COLUMBUS, Ohio — Toledo’s only remaining abortion clinic can’t get a backup-care agreement from the University of Toledo Medical Center that could help it avoid a potential shutdown, but it has partnered with the public school in a different way, to train doctors in the graduate medical program.
It allows for participants to learn about the relevant counseling, assessments, surgical procedures and follow-up care, working alongside the doctor at Capital Care Network-Toledo for two or three days a week in a one-month rotation, according to the agreement signed in the spring and obtained by The Associated Press through a public records request.
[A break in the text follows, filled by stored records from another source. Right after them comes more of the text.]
(* ===== verification/LoaderKernel.v ===== *)
(** * The boot loader and a conforming firmware: what the kernel finds

    With a firmware that does what the UEFI specification documents ([conforms]) and
    whose calls succeed ([served]), the loader enters the kernel with its segments in
    memory, a memory map that is current, and the mode of the screen. *)
From Stdlib Require Import ZArith Lia String.
From stdpp Require Import base option list numbers.
From S2P Require Import Prelude Frames Loader.

Lemma phdr_fuel_eq : Z.of_nat phdr_fuel = 65536.
Proof. unfold phdr_fuel. by rewrite Z2Nat.id. Qed.

#[local] Opaque phdr_fuel.

(** ** A firmware that conforms to the specification of UEFI

    Its state is seen through the bytes of the memory, the type of each page, the map it
    reports and the key of that map, the mode of the screen, and the contents of the
    files. *)
Fixpoint le (n : nat) (m : Z -> Z) (a : Z) : Z :=
  match n with O => 0 | S n => m a + 256 * le n m (a + 1) end.

(** The descriptors of a map in memory, as the kernel reads them. *)
Definition descriptor_at (m : Z -> Z) (a : Z) : MemoryDescriptor :=
  mkDesc (le 4 m a) (le 8 m (a + 8)) (le 8 m (a + 24)).
Definition descriptors_at (m : Z -> Z) (map : MemoryMap) : list MemoryDescriptor :=
  (fun i => descriptor_at m (buffer map + Z.of_nat i * descriptor_size map))
    <$> seq 0 (Z.to_nat (map_size map / descriptor_size map)).

Definition in_pages (p : Z) (addr n : Z) : Prop := addr / 4096 <= p < addr / 4096 + n.
Definition within (x addr n : Z) : bool := (addr <=? x) && (x <? addr + n).

Lemma within_spec x addr n : within x addr n = true <-> addr <= x < addr + n.
Proof. unfold within. rewrite andb_true_iff, Z.leb_le, Z.ltb_lt. lia. Qed.

Section conforming.
Context {F : Type} (fw : forall a, F -> result a * F).
Context (mem : F -> Z -> Z) (page_type : F -> Z -> Z) (mem_map : F -> list MemoryDescriptor) (key : F -> Z).
Context (gop_mode : F -> GOP_MODE) (contents : Z -> list Z) (kernel_elf : list Z).
Context (memmap_buf : Z).

(** Bytes of the loader: those of its pages, and the buffer on its stack. *)
Definition own (f : F) (x : Z) : Prop := page_type f (x / 4096) = EfiLoaderData.
Definition on_stack (x : Z) : Prop := memmap_buf <= x < memmap_buf + 65536.

(** The firmware leaves the bytes of the loader alone, apart from [P]. *)
Definition keeps (P : Z -> Prop) (f f' : F) : Prop :=
  forall x, own f x \/ on_stack x -> ~ P x -> (own f x -> own f' x) /\ mem f' x = mem f x.

(** Actions that do not write where the loader told them to. *)
Definition quiet (a : action) : bool :=
  match a with
  | SetMem _ _ _ | CopyMem _ _ _ | FileRead _ _ _ | FreePages _ _ | BsGetMemoryMap _ _ _ _ _ => false
  | _ => true
  end.

Record conforms : Prop := {
  c_quiet : forall a f, quiet a = true -> keeps (fun _ => False) f (fw a f).2;
  c_load : forall n a f, (fw (Load n a) f).1 = le (Z.to_nat n) (mem f) a;
  c_copy : forall dst src n f x, own f x \/ on_stack x ->
    (own f x -> own (fw (CopyMem dst src n) f).2 x)
    /\ mem (fw (CopyMem dst src n) f).2 x = if within x dst n then mem f (src + (x - dst)) else mem f x;
  c_set : forall dst n v f x, own f x \/ on_stack x ->
    (own f x -> own (fw (SetMem dst n v) f).2 x)
    /\ mem (fw (SetMem dst n v) f).2 x = if within x dst n then v else mem f x;
  c_open : forall dir f, EFI_ERROR (fw (FileOpen dir kernel_elf_name for_reading) f).1.1 = false ->
    contents (fw (FileOpen dir kernel_elf_name for_reading) f).1.2 = kernel_elf;
  c_info : forall file size f, EFI_ERROR (fw (GetFileInfo file size) f).1.1 = false ->
    (fw (GetFileInfo file size) f).1.2 = Z.of_nat (length (contents file));
  c_read : forall file size a f, let '(r, f') := fw (FileRead file size a) f in
    keeps (fun x => a <= x < a + size) f f'
    /\ (EFI_ERROR r.1 = false -> size <= Z.of_nat (length (contents file)) ->
        forall x, own f x -> a <= x < a + size ->
          own f' x /\ mem f' x = nth (Z.to_nat (x - a)) (contents file) 0);
  c_alloc : forall type mt n a f, let '(r, f') := fw (AllocatePages type mt n (Some a)) f in
    EFI_ERROR r.1 = false ->
    (4096 | r.2) /\ 0 <= r.2 /\ r.2 + n * 4096 <= 2 ^ 64 /\ (type = AllocateAddress -> r.2 = a)
    /\ forall p, in_pages p r.2 n -> page_type f p = EfiConventionalMemory /\ page_type f' p = mt;
  c_free : forall a n f, keeps (fun x => a <= x < a + n * 4096) f (fw (FreePages a n) f).2;
  c_map : forall size buf k d v f, let '(r, f') := fw (BsGetMemoryMap size buf k d v) f in
    let '(status, (size', k', d', v')) := r in
    keeps (fun x => buf <= x < buf + size) f f'
    /\ (EFI_ERROR status = false ->
        k' = key f' /\ 40 <= d' <= 4096 /\ 0 <= size' <= size
        /\ (buf = memmap_buf -> descriptors_at (mem f') (mkMap size buf size' k' d' v') = mem_map f'));
  c_stack : forall f x, on_stack x -> ~ own f x;
  c_exit : forall image k f, let '(status, f') := fw (ExitBootServices image k) f in
    (EFI_ERROR status = false <-> k = key f) /\ (EFI_ERROR status = false -> mem_map f' = mem_map f);
  c_key : forall f f', key f = key f' -> mem_map f = mem_map f';
  c_types : forall f d p, d ∈ mem_map f -> in_pages p (physical_start d) (number_of_pages d) -> page_type f p = d_type d;
  c_mode : forall gop f, (fw (GopMode gop) f).1 = gop_mode f;
  c_gop : forall a f, (forall gop n, a <> SetMode gop n) -> gop_mode (fw a f).2 = gop_mode f;
  }.
(** ** Runs on it

    The calls the loader depends on succeed. *)
Context (max_modes : nat).
Definition served (a : action) : result a -> Prop :=
  match a return result a -> Prop with
  | AllocatePages _ _ _ (Some _) => fun r => EFI_ERROR r.1 = false
  | FileOpen _ kernel_elf_name _ => fun r => EFI_ERROR r.1 = false
  | FileRead _ _ _ => fun r => EFI_ERROR r.1 = false
  | GetFileInfo _ _ => fun r => EFI_ERROR r.1 = false
  | BsGetMemoryMap _ _ _ _ _ => fun r => EFI_ERROR r.1 = false
  | GopMode _ => fun m => u32 (MaxMode m) <= Z.of_nat max_modes /\ (PixelFormat_ m = 0 \/ PixelFormat_ m = 1)
  | _ => fun _ => True
  end.

Definition served_call (c : call) : Prop := served (projT1 c) (projT2 c).

(** When all calls are served, [p] comes to an end in [Q], or enters the kernel in
    [E]. *)
Fixpoint wps {A} (p : prog A) (f : F) (Q : A -> F -> Prop) (E : Z -> FrameBufferConfig -> MemoryMap -> F -> Prop) : Prop :=
  match p with
  | Ret x => Q x f
  | Spin => False
  | Enter e c m => E e c m f
  | Act a k => served a (fw a f).1 -> wps (k (fw a f).1) (fw a f).2 Q E
  end.

Lemma wps_bind {A B} (p : prog A) (k : A -> prog B) f Q R E :
  wps p f Q E -> (forall x f', Q x f' -> wps (k x) f' R E) -> wps (p ≫= k) f R E.
Proof.
  intros Hp Hk. change (wps (prog_bind p k) f R E). revert f Hp. induction p as [x| |e c m|a kp IH]; intros f Hp.
  - by apply Hk.
  - done.
  - done.
  - cbn [prog_bind wps]. intros Hs. apply IH. by apply Hp.
Qed.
Essentially, the clinic helps the university with its required curriculum, but the medical center can’t help the clinic get what it might need most—the patient-transfer agreement mandated and restricted by Ohio law and criticized by abortion-rights activists as political maneuvering targeting abortion clinics.
The clinic’s doctor, David Burkons, said people from the university approached him about training residents, and he was happy to help.
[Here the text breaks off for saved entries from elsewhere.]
(* ===== verification/Kernel64Spec.v ===== *)
(** * The 64-bit kernel reaches its main loop

    On a machine as documented [KernelMainNewStack] comes to its loop: the screen shows
    the desktop, the greeting and the cursor, memory is mapped and its frames are
    accounted for, and the controller runs with an event ring from which the machine of
    [Main64] starts. *)
From Stdlib Require Import ZArith Lia.
From stdpp Require Import base option list numbers.
From S2P Require Import Prelude Error Bits Fifo ArrayQueue Pci UsbMemory ArrayMap Ring.
From S2P Require Import Usb UsbSpec UsbProtocol Trb XhciDevice Xhci XhciSpec XhciProgress XhciInit XhciInitSpec.
From S2P Require Import Frames Paging64 Segment64 Graphics64 Console64 Mouse64 Main64 MainSpec64 Kernel64.

(** ** The event ring of a started controller

    What a computation keeps of [alloc_ptr], and what it returns when it ends. *)
Section rings.
Context (hw : list access -> Z -> Z) (patience : nat) (memory_pool M : Z).
Context (Hpool : 0 < memory_pool) (HM : memory_pool + kMemoryPoolSize <= M) (HM31 : (2 ^ 31 | M)) (HM62 : M <= 2 ^ 62).

Definition pool_range (s : io) : Prop := memory_pool <= io_alloc s <= M.

Definition yields {A} (m : IO A) (Q : A -> Prop) : Prop :=
  forall s a s', pool_range s -> m s = (Some a, s') -> pool_range s' /\ Q a.

Lemma yields_ret {A} (a : A) (Q : A -> Prop) : Q a -> yields (mret a) Q.
Proof. intros HQ s b s' Hs [= <- <-]. done. Qed.

Lemma yields_bind {A B} (m : IO A) (k : A -> IO B) (P : A -> Prop) Q :
  yields m P -> (forall a, P a -> yields (k a) Q) -> yields (m ≫= k) Q.
Proof.
  intros Hm Hk s b s' Hs. unfold mbind, IO_bind. destruct (m s) as [[a|] s1] eqn:E; [|done].
  destruct (Hm _ _ _ Hs E) as [Hs1 HP]. by apply Hk.
Qed.

Lemma yields_any {A} (m : IO A) Q : yields m Q -> yields m (fun _ => True).
Proof. intros Hm s a s' Hs E. split; [|done]. by eapply Hm. Qed.

Lemma yields_read w a : yields (XhciInit.Read hw w a) (fun _ => True).
Proof. by intros s v s' Hs [= <- <-]. Qed.
Lemma yields_write a v : yields (XhciInit.Write a v) (fun _ => True).
Proof. by intros s u s' Hs [= <- <-]. Qed.
Lemma yields_modify f : (forall s, io_alloc (f s) = io_alloc s) -> yields (modify f) (fun _ => True).
Proof. intros Hf s u s' Hs [= <- <-]. split; [|done]. unfold pool_range. by rewrite Hf. Qed.
Lemma yields_stuck {A} Q : yields (stuck : IO A) Q.
Proof. by intros s a s' Hs [=]. Qed.

Lemma yields_poll fuel a done : yields (poll hw fuel a done) (fun _ => True).
Proof.
  induction fuel as [|fuel IH]; cbn [poll]; [apply yields_stuck|]. eapply yields_bind; [apply yields_read|].
  intros v _. destruct (done v); [by apply yields_ret|done].
Qed.
Lemma yields_legacy fuel reg : yields (find_legacy hw fuel reg) (fun _ => True).
Proof.
  revert reg. induction fuel as [|fuel IH]; intros reg; cbn [find_legacy]; [apply yields_stuck|].
  destruct (reg =? 0); [by apply yields_ret|]. eapply yields_bind; [apply yields_read|]. intros v _.
  destruct (_ =? 1); [by apply yields_ret|]. eapply yields_bind; [apply yields_read|]. auto.
Qed.

Lemma yields_ownership mmio hccp : yields (RequestHCOwnership hw patience mmio hccp) (fun _ => True).
Proof.
  unfold RequestHCOwnership. eapply yields_bind; [apply yields_legacy|]. intros reg _.
  destruct (reg =? 0); [by apply yields_ret|]. eapply yields_bind; [apply yields_read|]. intros r _.
  destruct (hc_os_owned_semaphore r); [by apply yields_ret|]. eapply yields_bind; [apply yields_write|]. intros _ _.
  eapply yields_bind; [apply yields_poll|]. intros _ _. by apply yields_ret.
Qed.
Lemma yields_reset op : yields (halt_and_reset hw patience op) (fun _ => True).
Proof.
  unfold halt_and_reset.
  eapply yields_bind; [apply yields_read|]. intros v _. eapply yields_bind; [apply yields_read|]. intros w _.
  eapply yields_bind; [apply yields_write|]. intros _ _. eapply yields_bind; [apply yields_poll|]. intros _ _.
  eapply yields_bind; [apply yields_read|]. intros x _. eapply yields_bind; [apply yields_write|]. intros _ _.
  eapply yields_bind; [apply yields_poll|]. intros _ _. eapply yields_bind; [apply yields_poll|]. intros _ _.
  by apply yields_ret.
Qed.
Lemma yields_command_ring r a : yields (RegisterCommandRing hw r a) (fun _ => True).
Proof.
  unfold RegisterCommandRing. eapply yields_bind; [apply yields_read|]. intros v _.
  eapply yields_bind; [apply yields_write|]. intros _ _. by apply yields_ret.
Qed.

Lemma yields_sets c : yields (InterrupterRegisterSets hw c) (fun _ => True).
Proof. unfold InterrupterRegisterSets. eapply yields_bind; [apply yields_read|]. intros v _. by apply yields_ret. Qed.

Lemma yields_alloc rq :
  request_ok rq ->
  yields (Alloc memory_pool (rq_size rq) (rq_alignment rq) (rq_boundary rq))
    (fun p => p = 0 \/ block_of memory_pool rq p).
Proof using Hpool HM HM31 HM62.
  intros Hrq s p s' Hs. unfold Alloc.
  destruct (AllocMem_spec memory_pool M Hpool HM HM31 HM62 (io_alloc s) rq Hs Hrq) as (q & ptr & -> & Hp & Hq).
  intros [= <- <-]. split; [unfold pool_range in *; cbn; lia|]. destruct Hq as [[-> _]|(_ & _ & Hq)]; [by left|by right].
Qed.

Ltac pow2 := first [by left | right; first [by exists 6 | by exists 12 | by exists 16]].
Ltac request := split; [cbn [rq_size]; unfold sizeof_TRB; lia | split; cbn [rq_alignment rq_boundary]; pow2].

Lemma yields_ring_init : yields (Ring_Initialize memory_pool 32) (fun _ => True).
Proof using Hpool HM HM31 HM62.
  intros s a s' Hs. unfold Ring_Initialize, Initialize. change (u64 (sizeof_TRB * 32)) with 512.
  destruct (AllocMem memory_pool (io_alloc s) 512 64 (64 * 1024)) as [p ptr] eqn:E. intros E2. split; [|done].
  destruct (yields_alloc (mkRequest 512 64 (64 * 1024)) ltac:(request) s p (set_alloc ptr s) Hs) as [H _].
  { unfold Alloc. cbn [rq_size rq_alignment rq_boundary]. by rewrite E. }
  by destruct (p =? 0); injection E2 as _ <-.
Qed.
“I enjoy teaching, and I think that’s how you’re going to get people, you know, interested in maybe doing this,” Burkons said.
An accreditation council requires that the medical college’s curriculum include abortion, but residents in the program can choose not to do the one-month rotation if they’ve reviewed pre-abortion counseling and assessments and the related law, university spokesman Jon Strunk said in a statement.
The residents are paid by the university, and there’s no other financial arrangement except each side stipulating that it will provide certain insurance coverage.
Strunk said the rotation is meant to help new doctors in obstetrics and gynecology better understand psychological and medical issues that arise for patients.
The public university doesn’t take a stance on abortion, Strunk said, and not having a prearranged transfer agreement wouldn’t prevent the hospital from caring for someone in need.
“UTMC will in every circumstance provide medical care to any patient regardless of the reason that care is needed or the choices a patient makes prior to his or her arrival at our hospital,” he wrote.
Burkons, who is involved with multiple abortion clinics, said he’s had similar training arrangements with other facilities in northeastern Ohio, including at least one hospital that wouldn’t provide a transfer agreement for a clinic.
A provision passed last year by the Republican-dominated state Legislature bans publicly funded hospitals from having patient-transfer agreements with facilities that provide abortions. Ohio law requires such transfer agreements with local hospitals, so abortion-rights groups say the change amounts to a restriction on abortion.
Recent state budget legislation made another change, requiring that the local hospitals used for emergency patient transfers from a given abortion clinic be within 30 miles. That could be problematic for the Toledo facility, which had listed a hospital about 50 miles away in Ann Arbor, Michigan. A legal dispute over that matter is pending.